Although interest rates have decreased, Namibians are still not taking up loans, with home loan uptake remaining flat at 0.3%.
This is according to data on January private sector extensions by Simonis Storm Securities.
Credit growth for January remained weak at 2.6% for January when compared to 3.1% in December, says Simonis Storm.
Mortgage credit growth was virtually flat at just 0.3%, showing that even with stable interest rate expectations, consumer sentiments towards home financing remains fragile.
“This continued stagnation in consumer borrowing underscores the strain from higher real interest rates, sluggish income growth, and tighter lending conditions, all of which are dampening household credit uptake,” notes the report.

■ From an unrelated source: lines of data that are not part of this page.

Lemma emits_put bytes sz : sz = zlen bytes -> emits (fun b => b ← bson_reserve b sz; put b bytes) bytes.
Proof.
  intros -> b w Hb Hlt. destruct (reserve_ok b w (zlen bytes) Hb) as (b1 & -> & Hb1 & Hc); [lia..|]. rewrite bind_ret. by apply bson_put_ok.
Qed.

(** ** Numbers *)

Lemma bytes32_le v : bytes32 v = to_le 4 (u32 v).
Proof.
  unfold bytes32. rewrite <- (Z.shiftr_0_r (u32 v)) at 1. rewrite !byte_of by lia. cbn [to_le]. rewrite !Z.div_div by lia.
  change (2^0) with 1. by rewrite Z.div_1_r.
Qed.

Lemma bytes64_le v : bytes64 v = to_le 8 (u64 v).
Proof.
  unfold bytes64. cbn [fmap list_fmap]. rewrite !byte_of by lia. cbn [to_le]. rewrite !Z.div_div by lia. change (2^0) with 1. by rewrite Z.div_1_r.
Qed.

Lemma emits_byte v : emits (fun b => write_byte b v) [u8 v].
Proof. by apply emits_put. Qed.
Lemma emits_int32 v : emits (fun b => write_int32 b v) (to_le 4 (u32 v)).
Proof. unfold write_int32. rewrite bytes32_le. apply emits_put. by rewrite le_length. Qed.
Lemma emits_int64 v : emits (fun b => write_int64 b v) (to_le 8 (u64 v)).
Proof. unfold write_int64. rewrite bytes64_le. apply emits_put. by rewrite le_length. Qed.
Lemma emits_double v : emits (fun b => write_double b v) (to_le 8 (u64 v)).
Proof. exact (emits_int64 v). Qed.

(** ** Text *)

(** [utf8_copy] goes through the text to its end. *)
Fixpoint utf8_steps (fuel : nat) (s : list Z) (src n : Z) : bool :=
  match fuel with
  | O => false
  | S fuel =>
      if 0 <? n then
        match utf8_copy s src n with
        | Ok c => negb (c =? 0) && utf8_steps fuel s (src + c) (n - c)
        | Fault _ => false
        end
      else true
  end.

(** The text of [n] bytes in [s] from [off] on is made of characters. *)
Definition utf8_at (s : list Z) (off n : Z) : bool := utf8_steps (S (List.length s)) s off n.
Definition utf8 (s : list Z) : bool := utf8_at s 0 (zlen s).

Lemma utf8_loop_count s off limit fuel : forall c count res c' count' res', utf8_loop fuel s off limit c count res = Ok (Some (c', count', res')) ->
  0 <= count < limit -> 0 <= count' < limit.
Proof.
  induction fuel as [|fuel IH]; intros c count res c' count' res'; cbn [utf8_loop]; [done|]. destruct (Z.land c 64 =? 0); [intros [= <- <- <-]; done|].
  intros H Hc. apply bind_Ok in H as (cc & _ & H). destruct (Z.leb_spec limit (count + 1)); [done|]. cbn [orb] in H. destruct (negb _); [done|]. eapply IH; [exact H|]. lia.
Qed.

Lemma utf8_copy_range s off limit c : utf8_copy s off limit = Ok c -> 0 <= c <= Z.max 0 limit.
Proof.
  unfold utf8_copy. intros H. apply bind_Ok in H as (c0 & _ & H). destruct (Z.ltb_spec limit 1); [injection H as <-; lia|].
  destruct ((if c0 <? 128 then c0 else c0 + (2 ^ 32 - 256)) <? 128); [injection H as <-; lia|]. apply bind_Ok in H as ([[[c1 count] res]|] & E & H); [|injection H as <-; lia].
  apply utf8_loop_count in E; [|lia]. destruct (32 <=? count * 5); [done|]. destruct (_ || _); [injection H as <-; lia|]. apply bind_Ok in H as (lim & _ & H).
  destruct (_ <=? lim); injection H as <-; lia.
Qed.

Lemma string_loop_ok s fuel : forall src n a c dst, utf8_steps fuel s src n = true -> 0 <= src -> 0 <= n -> src + n <= zlen s -> dst = zlen a -> n <= zlen c ->
  string_loop fuel (a ++ c) dst s src n = Ok (a ++ (Some <$> take (Z.to_nat n) (drop (Z.to_nat src) s)) ++ drop (Z.to_nat n) c).
Proof.
  induction fuel as [|fuel IH]; intros src n a c dst Hs Hsrc Hn Hle -> Hc; [done|]. cbn [utf8_steps string_loop] in *.
  destruct (Z.ltb_spec 0 n); [|replace n with 0 by lia; cbn; by rewrite drop_0].
  destruct (utf8_copy s src n) as [k|] eqn:Ek; [|done]. apply andb_prop in Hs as [Hk Hs]. apply utf8_copy_range in Ek as Hr. rewrite bind_ret.
  destruct (Z.eqb_spec k 0); [done|]. set (chunk := take (Z.to_nat k) (drop (Z.to_nat src) s)).
  assert (Hl : zlen chunk = k) by (unfold chunk; rewrite length_take, length_drop; lia).
  assert (Er : mem_read s src k = Ok chunk).
  { unfold mem_read. destruct (Z.ltb_spec src 0), (Z.ltb_spec k 0), (Z.ltb_spec (zlen s) (src + k)); try lia. done. }
  assert (Ew : mem_write (a ++ c) (zlen a) (Some <$> chunk) = Ok ((a ++ (Some <$> chunk)) ++ drop (Z.to_nat k) c)).
  { replace (a ++ c) with (a ++ take (Z.to_nat k) c ++ drop (Z.to_nat k) c) by (by rewrite take_drop). rewrite <- app_assoc. apply mem_write_ok. rewrite length_fmap, length_take. lia. }
  rewrite Er, bind_ret, Ew, bind_ret, IH by (done || (rewrite ?length_app, ?length_fmap, ?length_drop; lia)).
  rewrite drop_drop, <- app_assoc, (app_assoc (Some <$> chunk)), <- fmap_app. do 4 f_equal; [|lia].
  unfold chunk. replace (Z.to_nat (src + k)) with (Z.to_nat src + Z.to_nat k)%nat by lia. rewrite <- drop_drop.
  rewrite <- (take_drop (Z.to_nat k) (drop (Z.to_nat src) s)) at 3. rewrite take_app. rewrite length_take, length_drop.
  rewrite (take_ge (take _ _)) by (rewrite length_take; lia). do 2 f_equal. lia.
Qed.

Lemma emits_string s off sz : utf8_at s off sz = true -> 0 <= off -> 0 <= sz -> off + sz <= zlen s ->
  emits (fun b => write_string b s off sz) (take (Z.to_nat sz) (drop (Z.to_nat off) s) ++ [0]).
Proof.
  intros Hu Hoff Hsz Hle b w Hb Hlt. set (text := take (Z.to_nat sz) (drop (Z.to_nat off) s)) in *.
  assert (Hl : zlen text = sz) by (unfold text; rewrite length_take, length_drop; lia). rewrite length_app in Hlt. cbn [List.length] in Hlt.
  unfold write_string. rewrite (i32_small (sz + 1)) by lia. destruct (reserve_ok b w (sz + 1) Hb) as (b1 & -> & (junk & Ep & Es & Ec & Hc) & Hcap); [lia..|].
  rewrite bind_ret, Ep, Es. rewrite Ep, length_app in Ec. rewrite (string_loop_ok s _ off sz w junk (zlen w) Hu) by lia. fold text. rewrite bind_ret.
  assert (Ew : forall j, (1 <= List.length j)%nat -> mem_write (w ++ (Some <$> text) ++ j) (zlen w + sz) [Some 0] = Ok (w ++ (Some <$> text ++ [0]) ++ drop 1 j)).
  { intros [|x j] Hj; cbn in Hj; [lia|]. rewrite app_assoc, fmap_app. replace (zlen w + sz) with (zlen (w ++ (Some <$> text))) by (rewrite length_app, length_fmap; lia).
    rewrite <- (app_assoc (Some <$> text)), (app_assoc w). exact (mem_write_ok (w ++ (Some <$> text)) [x] j [Some 0] eq_refl). }
  rewrite Ew, bind_ret by (rewrite length_drop; lia). eexists. split; [done|]. exists (drop 1 (drop (Z.to_nat sz) junk)). cbn [ptr size cap].
  split; [by rewrite <- app_assoc|]. split; [rewrite i32_small by lia; rewrite length_app, length_fmap, length_app; cbn; lia|].
  rewrite !length_app, !length_fmap, !length_drop, length_app. cbn [List.length]. lia.
Qed.

(** ** Lengths in front *)

Lemma length_ok b w body bytes : holds b w -> emits body bytes -> zlen w + 4 + zlen bytes < 2^30 ->
  exists b1 b2, reserve_length b = Ok (zlen w, b1) /\ body b1 = Ok b2 /\ size b2 = zlen w + 4 + zlen bytes /\
    forall v, exists b3, write_length b2 v (zlen w) = Ok b3 /\ holds b3 (w ++ (Some <$> to_le 4 (u32 v) ++ bytes)).
Proof.
  intros Hb Hbody Hlt. unfold reserve_length. assert (Es : size b = zlen w) by (by destruct Hb as (? & _ & -> & _)). rewrite Es.
  destruct (reserve_ok b w 4 Hb) as (b1 & -> & (junk & Ep & Es1 & Ec & Hc) & Hcap); [lia..|]. rewrite bind_ret, Es1, c_int_ok, bind_ret by lia.
  eexists. destruct (Hbody (BSON (zlen w + 4) (cap b1) (ptr b1)) (w ++ take 4 junk)) as (b2 & E2 & (j2 & Ep2 & Es2 & Ec2 & Hc2)).
  - exists (drop 4 junk). cbn [ptr size cap]. rewrite Ep, <- app_assoc, take_drop. split; [done|]. rewrite Ep, length_app in Ec. split; [rewrite length_app, length_take; lia|].
    rewrite length_app. lia.
  - rewrite Ep, length_app in Ec. rewrite length_app, length_take. lia.
  - exists b2. split; [done|]. split; [exact E2|]. rewrite Ep, length_app in Ec. assert (H4 : List.length (take 4 junk) = 4%nat) by (rewrite length_take; lia).
    split; [rewrite Es2, !length_app, length_fmap, H4; lia|]. intros v. unfold write_length. rewrite Ep2, bytes32_le, <- !app_assoc.
    rewrite mem_write_ok by (rewrite length_fmap, le_length; lia). rewrite bind_ret. eexists. split; [done|]. exists j2. cbn [ptr size cap].
    split; [by rewrite fmap_app, <- !app_assoc|]. split; [rewrite Es2, fmap_app, !length_app, !length_fmap, le_length, H4; lia|]. split; [|done].
    rewrite Ec2, Ep2, !length_app, !length_fmap, le_length, H4. lia.
Qed.
(** ** JSON *)

Example JSON_roundtrip_example :
  JSON_parse (JSON_stringify
    (JObj [("a", JArr [JStr (String dquote "x"); JNull; JBool true]);
           ("b", JObj [])]))
  = Some (JObj [("a", JArr [JStr (String dquote "x"); JNull; JBool true]);
                ("b", JObj [])]).
Proof. vm_compute. reflexivity. Qed.

Lemma string_app_assoc (a b c : string) :
  (a +:+ b) +:+ c = a +:+ (b +:+ c).
Proof.
  induction a as [|x a IH]; [reflexivity|].
  change (String x ((a +:+ b) +:+ c) = String x (a +:+ (b +:+ c))).
  rewrite IH. reflexivity.
Qed.

(** The parser reads back a character as [JSON.stringify] writes it. *)
Lemma parse_quote_char (c : ascii) (rest : string) :
  parse_chars (quote_char c +:+ rest) = cons_char c (parse_chars rest).
Proof.
  destruct c as [[] [] [] [] [] [] [] []]; reflexivity.
Qed.

Lemma parse_quote_chars (s rest : string) :
  parse_chars (quote_chars s +:+ String dquote rest) = Some (s, rest).
Proof.
  induction s as [|c s IH]; [reflexivity|].
  cbn [quote_chars]. rewrite string_app_assoc.
  rewrite parse_quote_char, IH. reflexivity.
Qed.

(** A string literal round-trips, whatever follows it. *)
Lemma parse_string_quote (s rest : string) :
  parse_string (JSON_quote s +:+ rest) = Some (s, rest).
Proof.
  unfold JSON_quote, str1.
  change (parse_chars
            ((quote_chars s +:+ String dquote EmptyString) +:+ rest)
          = Some (s, rest)).
  rewrite string_app_assoc. apply parse_quote_chars.
Qed.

Additionally, people are also borrowing less through overdrafts when compared to the same period last year.
Bank overdrafts saw a decrease of 8.6%.
“This further reinforces the notion that households are actively deleveraging and prioritising liquidity over additional borrowing.”
However, businesses have been taking advantage of the low interest rates.

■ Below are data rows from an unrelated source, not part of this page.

Lemma rev_lookup {A : Type} (l : list A) (i : nat) :
  (i < length l)%nat -> rev l !! (length l - S i)%nat = l !! i.
Proof.
  intros Hi. rewrite rev_alt. change (rev_append l []) with (reverse l).
  rewrite reverse_lookup by lia. f_equal. lia.
Qed.

Lemma map_lookup {A B : Type} (f : A -> B) (l : list A) (i : nat) :
  map f l !! i = option_map f (l !! i).
Proof.
  revert i. induction l as [| a l IH]; intros [| i]; simpl; auto.
Qed.

Lemma StronglySorted_lookup {A : Type} (le : A -> A -> Prop) (l : list A) :
  StronglySorted le l ->
  forall (i j : nat) (x y : A),
    (i < j)%nat -> l !! i = Some x -> l !! j = Some y -> le x y.
Proof.
  induction 1 as [| a l Hs IH Hall]; intros i j x y Hij Hi Hj.
  - discriminate.
  - destruct j as [| j]; [lia |]. destruct i as [| i]; simpl in *.
    + injection Hi as <-. rewrite Forall_forall in Hall. apply Hall.
      eapply list_elem_of_lookup_2. exact Hj.
    + apply (IH i j); [lia | assumption | assumption].
Qed.

(** C6, as stated, fails on the time stamps: they are readings of the system
    clock, and when the clock is set back between two appends the entry
    appended first carries the later stamp. *)
Lemma createdAt_follows_the_clock :
  let s := run clock_set_back HistoryProvider in
  exists e1 e2 : Entry nat,
    read_array (store s) (history s) = Some [e2; e1] /\
    result e1 = 1%nat /\ result e2 = 2%nat /\
    ~ (timestamp e1 <= timestamp e2)%Z.
Proof.
  intros s. exists (entry_of (5%Z, 1%nat)), (entry_of (3%Z, 2%nat)).
  split; [| split; [reflexivity | split; [reflexivity |]]].
  - subst s. rewrite (run_read clock_set_back HistoryProvider []).
    + reflexivity.
    + apply HistoryProvider_read.
  - simpl. lia.
Qed.

(** C6, amended: the provider's array holds the entries most recent first,
    each with the clock reading of its append: an entry appended later
    stands before one appended earlier, and after R1, R2, R3 the array is
    R3, R2, R1; when the clock does not go back between appends, the stamp
    of an entry appended earlier is at most the stamp of one appended
    later. *)
Theorem history_most_recent_first (R : Type) (appends : list (Z * R)) :
  let s := run appends HistoryProvider in
  let appended := map entry_of appends in
  let listed := rev appended in
  read_array (store s) (history s) = Some listed /\
  (forall (i j : nat) (e1 e2 : Entry R),
     (i < j)%nat -> appended !! i = Some e1 -> appended !! j = Some e2 ->
     exists k1 k2 : nat,
       (k2 < k1)%nat /\ listed !! k1 = Some e1 /\ listed !! k2 = Some e2) /\
  (forall (t1 t2 t3 : Z) (R1 R2 R3 : R),
     appends = [(t1, R1); (t2, R2); (t3, R3)] ->
     listed = [entry_of (t3, R3); entry_of (t2, R2); entry_of (t1, R1)]) /\
  (Sorted Z.le (map fst appends) ->
   forall (i j : nat) (e1 e2 : Entry R),
     (i < j)%nat -> appended !! i = Some e1 -> appended !! j = Some e2 ->
     (timestamp e1 <= timestamp e2)%Z).
Proof.
  intros s appended listed. split; [| split; [| split]].
  - subst s listed appended.
    rewrite (run_read appends HistoryProvider []).
    + now rewrite app_nil_r.
    + apply HistoryProvider_read.
  - intros i j e1 e2 Hij H1 H2.
    pose proof (lookup_lt_Some _ _ _ H1) as L1.
    pose proof (lookup_lt_Some _ _ _ H2) as L2.
    exists (length appended - S i)%nat, (length appended - S j)%nat.
    split; [lia |]. subst listed. now rewrite !rev_lookup by assumption.
  - intros t1 t2 t3 R1 R2 R3 E. subst listed appended. rewrite E. reflexivity.
  - intros Hclock i j e1 e2 Hij H1 H2.
    apply Sorted_StronglySorted in Hclock; [| intros x y z; apply Z.le_trans].
    subst appended.
    assert (F : forall k e, map entry_of appends !! k = Some e ->
                map fst appends !! k = Some (timestamp e)).
    { intros k e. rewrite !map_lookup.
      destruct (appends !! k) as [a |]; simpl; [| discriminate].
      now intros [= <-]. }
    apply (StronglySorted_lookup Z.le (map fst appends) Hclock i j);
      auto.
Qed.

(** Three appends at clock readings 10, 20 and 30. *)
Lemma history_most_recent_first_witness :
  Sorted Z.le (map fst three_appends) /\
  rev (map entry_of three_appends)
  = [entry_of (30%Z, 3%nat); entry_of (20%Z, 2%nat); entry_of (10%Z, 1%nat)] /\
  (timestamp (entry_of (10%Z, 1%nat))
   <= timestamp (entry_of (30%Z, 3%nat)))%Z /\
  (exists k1 k2 : nat,
     (k2 < k1)%nat /\
     rev (map entry_of three_appends) !! k1 = Some (entry_of (10%Z, 1%nat)) /\
     rev (map entry_of three_appends) !! k2 = Some (entry_of (30%Z, 3%nat))).
Proof.
  assert (C : Sorted Z.le (map fst three_appends))
    by (simpl; repeat constructor; lia).
  assert (L : (0 < 2)%nat) by lia.
  destruct (history_most_recent_first nat three_appends)
    as (H1 & H2 & H3 & H4).
  split; [exact C |].
  split; [exact (H3 10%Z 20%Z 30%Z 1%nat 2%nat 3%nat eq_refl) |].
  split.
  - exact (H4 C 0%nat 2%nat _ _ L eq_refl eq_refl).
  - exact (H2 0%nat 2%nat _ _ L eq_refl eq_refl).
Defined.

(** The list the screen shows, on the same three appends: a new array in
    the order of the appends, oldest entry first. *)
Lemma HistoryScreen_oldest_first :
  let s := run three_appends HistoryProvider in
  read_array (store (HistoryScreen_data s).2) (HistoryScreen_data s).1
  = Some [entry_of (10%Z, 1%nat); entry_of (20%Z, 2%nat);
          entry_of (30%Z, 3%nat)].
Proof.
  intros s.
  assert (H : read_array (store s) (history s)
              = Some (rev (map entry_of three_appends))).
  { subst s. rewrite (run_read three_appends HistoryProvider []).
    - now rewrite app_nil_r.
    - apply HistoryProvider_read. }
  pose proof (HistoryScreen_data_read s _ H) as D.
  destruct (HistoryScreen_data s) as [c s']. destruct D as [D _].
  exact D.
Qed.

Total corporate debt stock stood at N$49.3 billion in January, which is a N$887-million increase from December.
“The widening gap between corporate and household credit growth underscores an asymmetric recovery in credit markets – one where businesses appear to be capitalising on improved financing access, while households remain constrained by affordability challenges and conservative spending behaviour,” says the report.
According to Simonis Storm, corporate credit expanded by 6.1%, with businesses continuing to invest in infrastructure, technology and capacity expansion.

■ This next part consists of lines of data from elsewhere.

(** The [while (find(name))] loop; [fuel] bounds the number of further
    iterations.  [count] never exceeds the size of the list (lemma
    [addServer_loop_total]), so the [int] does not overflow. *)
Fixpoint addServer_loop (fuel : nat) (st : St) (base name : string) (count : Z)
    : option string :=
  match find st name with
  | None => Some name
  | Some _ =>
      match fuel with
      | O => None
      | S fuel' =>
          let count := count + 1 in
          addServer_loop fuel' st base (candidate base count) count
      end
  end.

(** Returns the new server and the caller's configuration, which is passed
    by reference and receives the resolved name. *)
Definition addServer (config : ServerConfiguration)
    : Act (Server * ServerConfiguration) :=
  st ← get;
  let base := Config.value config ServerName in
  match addServer_loop (length (s_servers st)) st base base 0 with
  | None => fun st => (Diverged, st)
  | Some name =>
      let config := Config.setValue config ServerName name in
      server ← new_Server config;
      servers_append server ;;
      save ;;
      ret (server, config)
  end.

(** *** remove (lines 113-126) *)

(** s_deletedServers.append(s_servers.takeAt(index)) *)
Definition retire (index : Z) : Act unit :=
  st ← get;
  taken ← guarded (QList.takeAt (s_servers st) index);
  modify (fun st =>
    set_deletedServers (QList.append (s_deletedServers st) (fst taken))
      (set_servers (snd taken) st)).

Definition remove (serverName : string) : Act unit :=
  st ← get;
  let index := indexOf st serverName in
  (if 0 <=? index then retire index else ret tt) ;;
  save.

(** QList<Server*>::indexOf(server): pointers are compared. *)
Fixpoint pointer_indexOf_from (l : list Server) (i : Z) (server : Server) : Z :=
  match l with
  | [] => -1
  | s :: l' =>
      if decide (addr s = addr server) then i
      else pointer_indexOf_from l' (i + 1) server
  end.

Definition remove_server (server : Server) : Act unit :=
  st ← get;
  let index := pointer_indexOf_from (s_servers st) 0 server in
  (if 0 <=? index then retire index else ret tt) ;;
  save.

(** *** moveUp, moveDown (lines 129-142) *)

(** s_servers.swap(i, j) *)
Definition servers_swap (i j : Z) : Act unit :=
  st ← get;
  l ← guarded (QList.swap (s_servers st) i j);
  modify (set_servers l).

Definition moveUp (serverName : string) : Act unit :=
  st ← get;
  let index := indexOf st serverName in
  (if 0 <? index then servers_swap index (index - 1) else ret tt) ;;
  save.

Definition moveDown (serverName : string) : Act unit :=
  st ← get;
  let index := indexOf st serverName in
  (if index <? QList.size (s_servers st) - 1
   then servers_swap index (index + 1) else ret tt) ;;
  save.

(** *** loadFromFile (lines 224-252) *)

(** Returns [ok] and the caller's [serverConfig], passed by reference. *)
Definition loadFromFile (filePath : string) (serverConfig : ServerConfiguration)
    : Act (bool * ServerConfiguration) :=
  match parseFile host filePath with
  | None =>
      emit (LogError ("Server configuraiton file does not exist" +:+ filePath)) ;;
      ret (false, serverConfig)
  | Some parsed =>
      (if QList.isEmpty (errors parsed) then ret tt
       else emit (LogError (String.concat (newline) (errors parsed)))) ;;
      first ← guarded (QList.first (yamlNodes parsed));
      match first with
      | Some node =>
          emit DbgDump ;;
          config ← construct (fromYamlNode host node);
          ret (true, config)
      | None => ret (false, serverConfig)
      end
  end.

(** *** loadFromPreferences (lines 166-210) *)

(** The body of the loop over the stored records (line 173). *)
Definition load_record (record : QVariant) : Act unit :=
  config ← construct (fromQVariant host record);
  server ← new_Server config;
  servers_append server.

Definition load_records : Act unit :=
  st ← get;
  forEach load_record (ServerConfigurationList st).

(** The body of the loop over the directory listing (lines 188-194). *)
Definition import_file (path : string) : Act unit :=
  emit (DbgReadingFile path) ;;
  '(ok, serverConfiguration) ← loadFromFile path (defaultConfiguration host);
  if (ok : bool) then addServer serverConfiguration ;; ret tt
  else ret tt.

Definition load_directory : Act unit :=
  st ← get;
  if QList.isEmpty (s_servers st) then
    emit DbgServerDirectory ;;
    match serverDirectory host with
    | Some listing => forEach import_file listing
    | None => ret tt
    end
  else ret tt.

Definition load_default : Act unit :=
  st ← get;
  if QList.isEmpty (s_servers st) then
    emit DbgAppendingDefault ;;
    server ← new_Server (defaultConfiguration host);
    servers_append server
  else ret tt.

Definition loadFromPreferences : Act unit :=
  try_catch
    (load_records ;; load_directory ;; load_default)
    (fun ex =>
       emit (MsgBoxWarning
         ("Problem loading servers from Preferences file:" +:+ newline +:+ ex))).

(** *** instance (lines 41-50) *)
Definition instance : Act unit :=
  st ← get;
  if s_instance st then ret tt
  else modify (set_instance true) ;; loadFromPreferences.

(** Bootstrap: the first call of [instance()] in a fresh process. *)
Definition bootstrap (stored : list QVariant) : Result unit * St :=
  instance (process_start stored).

(** ** Calls of the mutating operations *)

Inductive Call :=
| AddServer (config : ServerConfiguration)
| Remove (serverName : string)
| RemoveServer (server : Server)
| MoveUp (serverName : string)
| MoveDown (serverName : string).

Definition call (c : Call) : Act unit :=
  match c with
  | AddServer config => addServer config ;; ret tt
  | Remove serverName => remove serverName
  | RemoveServer server => remove_server server
  | MoveUp serverName => moveUp serverName
  | MoveDown serverName => moveDown serverName
  end.

Definition calls (cs : list Call) : Act unit := forEach call cs.

End Registry.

Economist Josef Sheehama says due to high interest rates over the past few years, the cash flow of many Namibians has been affected, and, therefore, a decrease in interest will not lead to an increase in credit extension.
“As interest rates have decreased, many people have chosen to save money or pay off debts if they have extra.
Keep in mind that Covid-19 pushed people to take on more debt in order to pay for medications and to keep their businesses afloat,” says Sheehama.
He adds that weak interest in home loans indicates that some households are still experiencing financial difficulties.
“Consumers are not in a rush to purchase homes due to reduced interest rates or other economic factors.
Instead, they are laser-focused on properly planning for all of the costs associated with home ownership,” says Sheehama.
He adds that the slow growth in credit will lead to the government losing revenue from corporate taxes.
“A low credit extension to the business community will prevent expansion and make job opportunities scarce.
Because of the slower growth or decline in banking loan facilities, the government is losing money through corporate taxes,” says Sheehama.